== Work item ==
Return exactly the span of lines in the following data that opens with the line containing "(** C8. What" and closes with the line containing "(tx_cost (f_sb s)". Include nothing else.
══════════════════════════════
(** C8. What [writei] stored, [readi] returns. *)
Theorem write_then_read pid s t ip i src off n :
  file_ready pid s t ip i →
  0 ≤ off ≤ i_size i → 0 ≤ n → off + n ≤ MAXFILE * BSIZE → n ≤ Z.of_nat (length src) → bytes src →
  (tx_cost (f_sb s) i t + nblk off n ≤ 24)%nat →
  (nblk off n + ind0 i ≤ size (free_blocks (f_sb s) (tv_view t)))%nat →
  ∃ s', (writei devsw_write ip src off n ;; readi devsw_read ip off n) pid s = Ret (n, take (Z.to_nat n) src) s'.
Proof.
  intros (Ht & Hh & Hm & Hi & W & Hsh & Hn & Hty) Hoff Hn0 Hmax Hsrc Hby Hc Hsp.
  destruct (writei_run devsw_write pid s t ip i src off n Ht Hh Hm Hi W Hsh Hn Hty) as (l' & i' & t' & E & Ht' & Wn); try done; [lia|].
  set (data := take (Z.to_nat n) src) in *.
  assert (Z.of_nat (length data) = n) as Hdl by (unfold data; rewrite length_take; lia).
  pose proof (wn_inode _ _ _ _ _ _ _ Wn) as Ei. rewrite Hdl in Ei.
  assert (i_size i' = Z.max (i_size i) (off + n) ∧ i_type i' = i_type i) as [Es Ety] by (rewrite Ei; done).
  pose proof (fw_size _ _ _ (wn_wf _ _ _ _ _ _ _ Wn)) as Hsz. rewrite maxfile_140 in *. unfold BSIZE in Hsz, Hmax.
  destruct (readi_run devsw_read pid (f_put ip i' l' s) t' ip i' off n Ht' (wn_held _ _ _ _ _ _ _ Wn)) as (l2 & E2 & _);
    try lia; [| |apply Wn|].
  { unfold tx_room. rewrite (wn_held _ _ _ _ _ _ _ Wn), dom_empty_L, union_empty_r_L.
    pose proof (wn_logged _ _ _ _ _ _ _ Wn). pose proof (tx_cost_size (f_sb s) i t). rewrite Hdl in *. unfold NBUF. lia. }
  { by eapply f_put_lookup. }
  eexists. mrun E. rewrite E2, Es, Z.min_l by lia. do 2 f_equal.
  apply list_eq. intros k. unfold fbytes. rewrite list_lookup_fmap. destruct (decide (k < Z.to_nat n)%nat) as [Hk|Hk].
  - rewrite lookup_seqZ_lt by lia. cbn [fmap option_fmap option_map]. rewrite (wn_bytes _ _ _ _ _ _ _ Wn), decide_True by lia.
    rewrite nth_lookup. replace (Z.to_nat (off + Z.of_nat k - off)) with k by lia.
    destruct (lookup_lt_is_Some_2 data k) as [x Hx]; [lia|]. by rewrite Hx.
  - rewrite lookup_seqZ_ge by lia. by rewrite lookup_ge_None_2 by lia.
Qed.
══════════════════════════════
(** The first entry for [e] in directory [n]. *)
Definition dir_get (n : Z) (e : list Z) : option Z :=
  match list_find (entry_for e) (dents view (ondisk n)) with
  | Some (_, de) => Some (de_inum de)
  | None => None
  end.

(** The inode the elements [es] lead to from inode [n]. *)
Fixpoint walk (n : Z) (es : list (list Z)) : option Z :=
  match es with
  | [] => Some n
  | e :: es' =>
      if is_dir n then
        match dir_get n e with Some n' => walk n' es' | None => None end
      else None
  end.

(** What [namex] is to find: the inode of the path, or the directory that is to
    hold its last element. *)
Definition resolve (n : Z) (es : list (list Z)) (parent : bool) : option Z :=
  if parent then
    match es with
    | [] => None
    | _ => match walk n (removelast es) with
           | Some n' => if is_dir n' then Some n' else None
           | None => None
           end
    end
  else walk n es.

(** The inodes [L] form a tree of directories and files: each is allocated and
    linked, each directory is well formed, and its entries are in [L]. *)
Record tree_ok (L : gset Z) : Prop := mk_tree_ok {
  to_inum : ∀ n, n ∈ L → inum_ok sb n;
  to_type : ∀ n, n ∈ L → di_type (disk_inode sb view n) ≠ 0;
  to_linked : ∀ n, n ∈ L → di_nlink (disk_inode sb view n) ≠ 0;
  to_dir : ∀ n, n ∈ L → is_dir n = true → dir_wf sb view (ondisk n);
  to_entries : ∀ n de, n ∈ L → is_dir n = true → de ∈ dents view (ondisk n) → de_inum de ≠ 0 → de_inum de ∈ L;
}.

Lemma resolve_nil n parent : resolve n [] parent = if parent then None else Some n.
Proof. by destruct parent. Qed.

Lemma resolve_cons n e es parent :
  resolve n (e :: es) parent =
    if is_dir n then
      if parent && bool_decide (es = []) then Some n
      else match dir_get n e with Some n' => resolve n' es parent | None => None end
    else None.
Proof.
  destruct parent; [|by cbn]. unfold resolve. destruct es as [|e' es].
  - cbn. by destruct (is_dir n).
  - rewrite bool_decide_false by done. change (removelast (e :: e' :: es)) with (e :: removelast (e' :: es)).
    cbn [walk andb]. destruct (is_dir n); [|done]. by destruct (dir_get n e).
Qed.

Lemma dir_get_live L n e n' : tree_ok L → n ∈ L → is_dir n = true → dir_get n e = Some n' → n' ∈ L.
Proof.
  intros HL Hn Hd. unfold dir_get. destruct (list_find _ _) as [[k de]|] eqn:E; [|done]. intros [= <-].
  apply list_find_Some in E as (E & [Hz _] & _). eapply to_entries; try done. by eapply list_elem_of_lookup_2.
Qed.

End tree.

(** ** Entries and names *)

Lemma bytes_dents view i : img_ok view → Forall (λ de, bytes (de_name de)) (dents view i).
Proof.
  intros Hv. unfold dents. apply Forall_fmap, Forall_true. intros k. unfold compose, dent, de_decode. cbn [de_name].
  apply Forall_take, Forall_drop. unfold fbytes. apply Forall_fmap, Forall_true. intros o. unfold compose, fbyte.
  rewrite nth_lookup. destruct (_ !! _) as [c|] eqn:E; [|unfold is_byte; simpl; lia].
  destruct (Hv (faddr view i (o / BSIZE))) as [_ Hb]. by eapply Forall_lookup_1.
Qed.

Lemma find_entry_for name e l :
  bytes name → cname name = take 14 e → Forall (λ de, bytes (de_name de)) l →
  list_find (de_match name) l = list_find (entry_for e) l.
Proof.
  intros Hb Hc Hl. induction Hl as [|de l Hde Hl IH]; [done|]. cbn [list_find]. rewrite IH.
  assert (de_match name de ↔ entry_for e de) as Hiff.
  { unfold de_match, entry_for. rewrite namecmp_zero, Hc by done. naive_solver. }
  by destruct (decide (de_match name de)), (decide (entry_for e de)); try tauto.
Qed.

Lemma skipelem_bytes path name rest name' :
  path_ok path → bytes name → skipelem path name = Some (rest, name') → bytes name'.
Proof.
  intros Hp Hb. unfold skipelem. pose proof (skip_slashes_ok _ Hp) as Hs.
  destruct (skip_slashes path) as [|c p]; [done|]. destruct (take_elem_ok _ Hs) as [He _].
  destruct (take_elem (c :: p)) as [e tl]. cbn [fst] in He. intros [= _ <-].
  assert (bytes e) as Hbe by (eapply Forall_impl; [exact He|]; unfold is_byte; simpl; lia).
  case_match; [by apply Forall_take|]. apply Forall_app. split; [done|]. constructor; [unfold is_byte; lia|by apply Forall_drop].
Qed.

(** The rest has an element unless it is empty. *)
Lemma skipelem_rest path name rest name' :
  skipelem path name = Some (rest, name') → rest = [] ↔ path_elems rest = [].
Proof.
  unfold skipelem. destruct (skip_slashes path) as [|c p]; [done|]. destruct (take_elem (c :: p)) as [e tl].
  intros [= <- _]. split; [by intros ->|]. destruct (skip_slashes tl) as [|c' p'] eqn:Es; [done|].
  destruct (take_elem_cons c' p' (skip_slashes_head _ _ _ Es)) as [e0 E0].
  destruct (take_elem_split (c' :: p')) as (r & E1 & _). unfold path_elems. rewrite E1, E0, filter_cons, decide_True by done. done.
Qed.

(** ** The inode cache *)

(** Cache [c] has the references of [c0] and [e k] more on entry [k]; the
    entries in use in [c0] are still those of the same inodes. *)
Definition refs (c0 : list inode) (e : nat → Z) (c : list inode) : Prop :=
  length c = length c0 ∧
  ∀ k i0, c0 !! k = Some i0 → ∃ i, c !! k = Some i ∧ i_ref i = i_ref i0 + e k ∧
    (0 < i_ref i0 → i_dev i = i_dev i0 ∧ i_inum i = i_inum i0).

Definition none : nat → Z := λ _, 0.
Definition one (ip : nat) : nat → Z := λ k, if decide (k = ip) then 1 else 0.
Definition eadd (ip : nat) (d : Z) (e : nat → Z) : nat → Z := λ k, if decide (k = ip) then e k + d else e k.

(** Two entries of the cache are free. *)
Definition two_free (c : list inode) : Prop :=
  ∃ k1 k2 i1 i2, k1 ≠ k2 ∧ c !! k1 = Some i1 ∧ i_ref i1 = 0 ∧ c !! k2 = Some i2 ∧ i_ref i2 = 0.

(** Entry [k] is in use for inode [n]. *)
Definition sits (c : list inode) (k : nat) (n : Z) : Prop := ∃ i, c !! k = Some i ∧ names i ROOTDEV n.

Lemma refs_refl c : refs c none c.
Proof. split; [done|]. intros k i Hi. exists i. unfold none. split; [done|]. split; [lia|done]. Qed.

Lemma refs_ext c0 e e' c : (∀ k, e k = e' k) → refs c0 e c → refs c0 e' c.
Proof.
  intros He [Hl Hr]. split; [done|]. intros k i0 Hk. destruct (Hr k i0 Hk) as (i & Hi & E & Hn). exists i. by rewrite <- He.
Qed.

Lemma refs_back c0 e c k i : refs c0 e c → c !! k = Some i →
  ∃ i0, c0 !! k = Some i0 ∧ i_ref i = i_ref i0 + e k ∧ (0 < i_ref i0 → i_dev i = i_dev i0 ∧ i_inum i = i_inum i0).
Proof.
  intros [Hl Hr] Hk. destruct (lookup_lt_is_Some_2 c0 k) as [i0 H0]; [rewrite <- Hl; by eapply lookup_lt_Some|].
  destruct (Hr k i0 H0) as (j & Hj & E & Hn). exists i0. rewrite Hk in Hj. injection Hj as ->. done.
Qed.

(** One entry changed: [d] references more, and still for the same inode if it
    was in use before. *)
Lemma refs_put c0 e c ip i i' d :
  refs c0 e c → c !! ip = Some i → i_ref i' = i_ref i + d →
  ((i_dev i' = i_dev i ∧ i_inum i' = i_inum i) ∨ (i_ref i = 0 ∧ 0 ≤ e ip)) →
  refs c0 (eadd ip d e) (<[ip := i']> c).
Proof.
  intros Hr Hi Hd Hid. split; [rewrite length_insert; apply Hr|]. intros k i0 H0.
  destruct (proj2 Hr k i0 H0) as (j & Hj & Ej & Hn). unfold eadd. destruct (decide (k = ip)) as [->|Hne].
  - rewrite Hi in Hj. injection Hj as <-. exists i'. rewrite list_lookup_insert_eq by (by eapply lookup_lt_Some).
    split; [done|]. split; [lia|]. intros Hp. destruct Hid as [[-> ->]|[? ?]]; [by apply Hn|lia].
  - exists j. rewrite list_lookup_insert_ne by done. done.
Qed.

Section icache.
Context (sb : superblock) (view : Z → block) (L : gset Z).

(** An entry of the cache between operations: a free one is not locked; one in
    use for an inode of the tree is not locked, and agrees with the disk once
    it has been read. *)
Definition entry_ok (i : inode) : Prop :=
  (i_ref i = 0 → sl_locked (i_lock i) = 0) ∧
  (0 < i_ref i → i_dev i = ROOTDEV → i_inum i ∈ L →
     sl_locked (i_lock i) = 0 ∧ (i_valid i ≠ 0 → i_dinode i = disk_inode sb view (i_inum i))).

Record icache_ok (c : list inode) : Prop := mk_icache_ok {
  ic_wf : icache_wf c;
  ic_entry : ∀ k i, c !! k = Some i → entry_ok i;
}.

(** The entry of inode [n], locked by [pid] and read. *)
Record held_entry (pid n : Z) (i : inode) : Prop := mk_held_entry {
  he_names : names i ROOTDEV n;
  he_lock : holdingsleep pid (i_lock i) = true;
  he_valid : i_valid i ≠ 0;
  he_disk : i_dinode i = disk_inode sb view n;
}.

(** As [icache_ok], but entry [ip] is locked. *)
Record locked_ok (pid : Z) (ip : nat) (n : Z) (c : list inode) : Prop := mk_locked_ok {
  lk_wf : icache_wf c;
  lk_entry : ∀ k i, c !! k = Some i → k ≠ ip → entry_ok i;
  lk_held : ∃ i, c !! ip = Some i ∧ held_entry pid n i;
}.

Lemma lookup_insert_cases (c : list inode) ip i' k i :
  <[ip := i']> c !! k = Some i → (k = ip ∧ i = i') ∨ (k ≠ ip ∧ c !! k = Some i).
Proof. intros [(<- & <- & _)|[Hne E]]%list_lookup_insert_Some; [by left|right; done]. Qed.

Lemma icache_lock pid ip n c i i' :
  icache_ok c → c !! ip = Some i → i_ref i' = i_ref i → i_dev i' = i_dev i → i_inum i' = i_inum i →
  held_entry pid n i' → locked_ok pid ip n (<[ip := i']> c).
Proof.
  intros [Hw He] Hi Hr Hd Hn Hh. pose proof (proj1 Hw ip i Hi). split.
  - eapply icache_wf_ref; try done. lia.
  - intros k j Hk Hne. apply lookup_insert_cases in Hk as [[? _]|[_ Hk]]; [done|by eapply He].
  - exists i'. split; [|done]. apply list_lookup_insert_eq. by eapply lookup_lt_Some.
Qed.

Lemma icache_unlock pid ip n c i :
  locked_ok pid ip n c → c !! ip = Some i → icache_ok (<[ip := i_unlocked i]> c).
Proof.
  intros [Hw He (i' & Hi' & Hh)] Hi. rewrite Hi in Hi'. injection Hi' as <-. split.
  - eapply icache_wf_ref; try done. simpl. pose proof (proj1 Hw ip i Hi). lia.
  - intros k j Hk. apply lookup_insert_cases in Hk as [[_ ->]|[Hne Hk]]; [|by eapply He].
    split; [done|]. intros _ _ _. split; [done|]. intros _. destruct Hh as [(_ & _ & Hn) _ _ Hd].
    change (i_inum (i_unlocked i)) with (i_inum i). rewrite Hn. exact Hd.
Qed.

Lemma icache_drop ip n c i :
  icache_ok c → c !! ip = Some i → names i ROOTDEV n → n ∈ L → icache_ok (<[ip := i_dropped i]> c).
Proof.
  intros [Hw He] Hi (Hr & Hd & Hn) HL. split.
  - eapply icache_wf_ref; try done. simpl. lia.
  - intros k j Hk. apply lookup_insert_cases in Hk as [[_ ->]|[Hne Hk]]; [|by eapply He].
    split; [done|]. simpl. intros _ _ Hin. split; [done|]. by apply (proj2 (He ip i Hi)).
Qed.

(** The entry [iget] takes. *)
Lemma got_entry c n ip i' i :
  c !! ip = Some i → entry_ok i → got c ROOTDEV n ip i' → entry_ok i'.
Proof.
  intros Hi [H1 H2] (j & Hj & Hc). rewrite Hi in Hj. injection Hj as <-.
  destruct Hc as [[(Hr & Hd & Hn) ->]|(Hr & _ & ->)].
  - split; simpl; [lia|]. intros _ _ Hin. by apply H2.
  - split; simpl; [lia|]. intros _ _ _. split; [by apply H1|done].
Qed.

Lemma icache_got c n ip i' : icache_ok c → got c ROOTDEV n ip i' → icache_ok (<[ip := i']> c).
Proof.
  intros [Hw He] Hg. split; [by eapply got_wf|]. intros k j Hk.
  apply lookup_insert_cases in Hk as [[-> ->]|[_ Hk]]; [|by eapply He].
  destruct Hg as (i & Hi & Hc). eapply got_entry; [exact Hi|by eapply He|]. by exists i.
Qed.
══════════════════════════════
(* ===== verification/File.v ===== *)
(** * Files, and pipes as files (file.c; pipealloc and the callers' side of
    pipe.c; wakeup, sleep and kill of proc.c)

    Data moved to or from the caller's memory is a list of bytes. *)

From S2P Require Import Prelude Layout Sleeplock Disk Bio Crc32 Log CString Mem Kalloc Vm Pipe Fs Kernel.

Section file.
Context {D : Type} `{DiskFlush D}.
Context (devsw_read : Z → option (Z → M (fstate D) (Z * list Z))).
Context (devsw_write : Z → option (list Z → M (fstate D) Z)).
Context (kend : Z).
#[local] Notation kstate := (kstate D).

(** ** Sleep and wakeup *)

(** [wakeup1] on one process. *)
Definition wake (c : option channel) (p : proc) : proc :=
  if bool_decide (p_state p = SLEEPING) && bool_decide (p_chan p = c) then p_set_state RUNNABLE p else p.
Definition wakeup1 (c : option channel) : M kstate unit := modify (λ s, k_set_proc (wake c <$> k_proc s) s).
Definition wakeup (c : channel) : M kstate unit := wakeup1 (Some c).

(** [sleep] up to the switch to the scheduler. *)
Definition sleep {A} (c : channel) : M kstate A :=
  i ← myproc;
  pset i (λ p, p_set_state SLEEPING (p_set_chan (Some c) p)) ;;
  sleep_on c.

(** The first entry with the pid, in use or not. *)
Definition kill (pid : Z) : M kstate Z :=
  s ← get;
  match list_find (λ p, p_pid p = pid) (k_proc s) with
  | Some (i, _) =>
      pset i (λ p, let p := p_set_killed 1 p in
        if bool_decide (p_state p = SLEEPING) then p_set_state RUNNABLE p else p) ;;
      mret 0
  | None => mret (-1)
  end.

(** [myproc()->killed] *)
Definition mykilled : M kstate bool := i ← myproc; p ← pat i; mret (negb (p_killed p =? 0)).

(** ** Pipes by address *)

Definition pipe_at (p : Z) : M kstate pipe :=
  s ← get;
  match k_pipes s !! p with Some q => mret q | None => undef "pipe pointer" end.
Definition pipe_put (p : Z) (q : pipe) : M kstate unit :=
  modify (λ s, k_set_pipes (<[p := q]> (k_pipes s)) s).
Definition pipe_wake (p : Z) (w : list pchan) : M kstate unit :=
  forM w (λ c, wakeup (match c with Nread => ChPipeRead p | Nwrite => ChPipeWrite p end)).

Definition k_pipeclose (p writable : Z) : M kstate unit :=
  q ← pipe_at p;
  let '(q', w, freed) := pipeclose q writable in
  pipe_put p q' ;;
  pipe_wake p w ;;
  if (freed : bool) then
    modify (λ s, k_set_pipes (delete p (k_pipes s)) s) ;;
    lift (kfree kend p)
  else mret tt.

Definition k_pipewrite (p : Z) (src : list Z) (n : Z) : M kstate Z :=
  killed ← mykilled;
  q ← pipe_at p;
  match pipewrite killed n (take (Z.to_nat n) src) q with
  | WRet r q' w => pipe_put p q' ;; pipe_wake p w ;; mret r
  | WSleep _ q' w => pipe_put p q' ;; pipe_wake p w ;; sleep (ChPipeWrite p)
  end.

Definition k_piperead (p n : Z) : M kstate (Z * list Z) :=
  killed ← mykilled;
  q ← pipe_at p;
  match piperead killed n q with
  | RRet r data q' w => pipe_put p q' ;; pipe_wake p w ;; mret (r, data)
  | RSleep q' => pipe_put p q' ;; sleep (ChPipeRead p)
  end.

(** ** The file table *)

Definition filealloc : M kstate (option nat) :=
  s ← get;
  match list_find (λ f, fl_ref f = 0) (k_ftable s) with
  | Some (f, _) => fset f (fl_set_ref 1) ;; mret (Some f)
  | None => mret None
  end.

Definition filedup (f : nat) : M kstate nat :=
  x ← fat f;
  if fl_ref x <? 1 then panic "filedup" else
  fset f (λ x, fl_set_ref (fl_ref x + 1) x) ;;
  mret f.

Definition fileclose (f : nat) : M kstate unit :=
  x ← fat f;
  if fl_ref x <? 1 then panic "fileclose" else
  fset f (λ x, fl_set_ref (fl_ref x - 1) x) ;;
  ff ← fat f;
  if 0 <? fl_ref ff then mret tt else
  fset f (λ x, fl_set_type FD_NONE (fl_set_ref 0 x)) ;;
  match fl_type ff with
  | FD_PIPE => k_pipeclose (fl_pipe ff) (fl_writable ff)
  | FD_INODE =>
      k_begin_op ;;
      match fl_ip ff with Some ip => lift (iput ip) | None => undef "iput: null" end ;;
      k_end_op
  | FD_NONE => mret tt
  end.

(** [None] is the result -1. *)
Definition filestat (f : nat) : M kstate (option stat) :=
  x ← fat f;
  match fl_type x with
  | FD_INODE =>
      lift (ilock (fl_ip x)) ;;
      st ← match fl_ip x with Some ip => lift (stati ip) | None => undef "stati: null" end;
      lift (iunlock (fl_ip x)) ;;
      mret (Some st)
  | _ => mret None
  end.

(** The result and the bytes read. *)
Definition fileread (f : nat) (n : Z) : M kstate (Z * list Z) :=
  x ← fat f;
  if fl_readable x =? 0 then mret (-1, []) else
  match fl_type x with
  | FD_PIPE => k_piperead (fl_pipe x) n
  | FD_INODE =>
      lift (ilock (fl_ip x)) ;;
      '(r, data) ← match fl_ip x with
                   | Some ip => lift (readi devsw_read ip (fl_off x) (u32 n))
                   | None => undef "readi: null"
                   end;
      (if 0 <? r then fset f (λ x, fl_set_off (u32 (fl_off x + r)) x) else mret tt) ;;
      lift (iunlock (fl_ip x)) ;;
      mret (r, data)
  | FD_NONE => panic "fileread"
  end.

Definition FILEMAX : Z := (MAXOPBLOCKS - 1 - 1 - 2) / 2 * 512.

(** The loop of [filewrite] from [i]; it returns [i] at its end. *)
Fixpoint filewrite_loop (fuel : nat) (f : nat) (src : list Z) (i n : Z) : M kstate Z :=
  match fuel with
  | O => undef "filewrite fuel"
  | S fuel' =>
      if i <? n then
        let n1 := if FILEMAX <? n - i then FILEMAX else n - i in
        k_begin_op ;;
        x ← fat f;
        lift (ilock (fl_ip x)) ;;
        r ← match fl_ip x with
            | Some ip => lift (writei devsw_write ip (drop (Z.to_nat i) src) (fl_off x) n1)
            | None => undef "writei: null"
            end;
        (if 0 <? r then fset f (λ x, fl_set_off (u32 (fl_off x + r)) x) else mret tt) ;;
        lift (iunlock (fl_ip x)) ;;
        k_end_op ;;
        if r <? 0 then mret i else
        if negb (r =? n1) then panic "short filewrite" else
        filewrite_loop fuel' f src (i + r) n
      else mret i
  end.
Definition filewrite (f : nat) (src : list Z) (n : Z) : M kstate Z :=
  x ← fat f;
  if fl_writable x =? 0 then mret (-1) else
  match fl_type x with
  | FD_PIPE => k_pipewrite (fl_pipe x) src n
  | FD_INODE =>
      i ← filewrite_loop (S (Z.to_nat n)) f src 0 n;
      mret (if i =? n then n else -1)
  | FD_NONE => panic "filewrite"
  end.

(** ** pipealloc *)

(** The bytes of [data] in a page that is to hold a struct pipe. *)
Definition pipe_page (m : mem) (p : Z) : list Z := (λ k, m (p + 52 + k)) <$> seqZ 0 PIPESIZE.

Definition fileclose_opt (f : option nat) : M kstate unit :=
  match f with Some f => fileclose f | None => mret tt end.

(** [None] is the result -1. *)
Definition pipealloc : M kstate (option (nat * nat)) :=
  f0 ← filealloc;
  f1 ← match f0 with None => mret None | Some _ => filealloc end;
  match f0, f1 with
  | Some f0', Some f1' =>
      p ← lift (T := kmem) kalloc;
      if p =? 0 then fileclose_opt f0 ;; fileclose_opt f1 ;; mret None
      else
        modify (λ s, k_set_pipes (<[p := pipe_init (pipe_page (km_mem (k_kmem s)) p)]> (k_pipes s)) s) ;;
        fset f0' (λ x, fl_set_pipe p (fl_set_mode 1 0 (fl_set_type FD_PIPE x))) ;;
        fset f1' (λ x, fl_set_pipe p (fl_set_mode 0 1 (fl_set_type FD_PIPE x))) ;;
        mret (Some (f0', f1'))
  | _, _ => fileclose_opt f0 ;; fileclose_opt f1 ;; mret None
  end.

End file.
══════════════════════════════
== Exercise result ==
(** C8. What [writei] stored, [readi] returns. *)
Theorem write_then_read pid s t ip i src off n :
  file_ready pid s t ip i →
  0 ≤ off ≤ i_size i → 0 ≤ n → off + n ≤ MAXFILE * BSIZE → n ≤ Z.of_nat (length src) → bytes src →
  (tx_cost (f_sb s) i t + nblk off n ≤ 24)%nat →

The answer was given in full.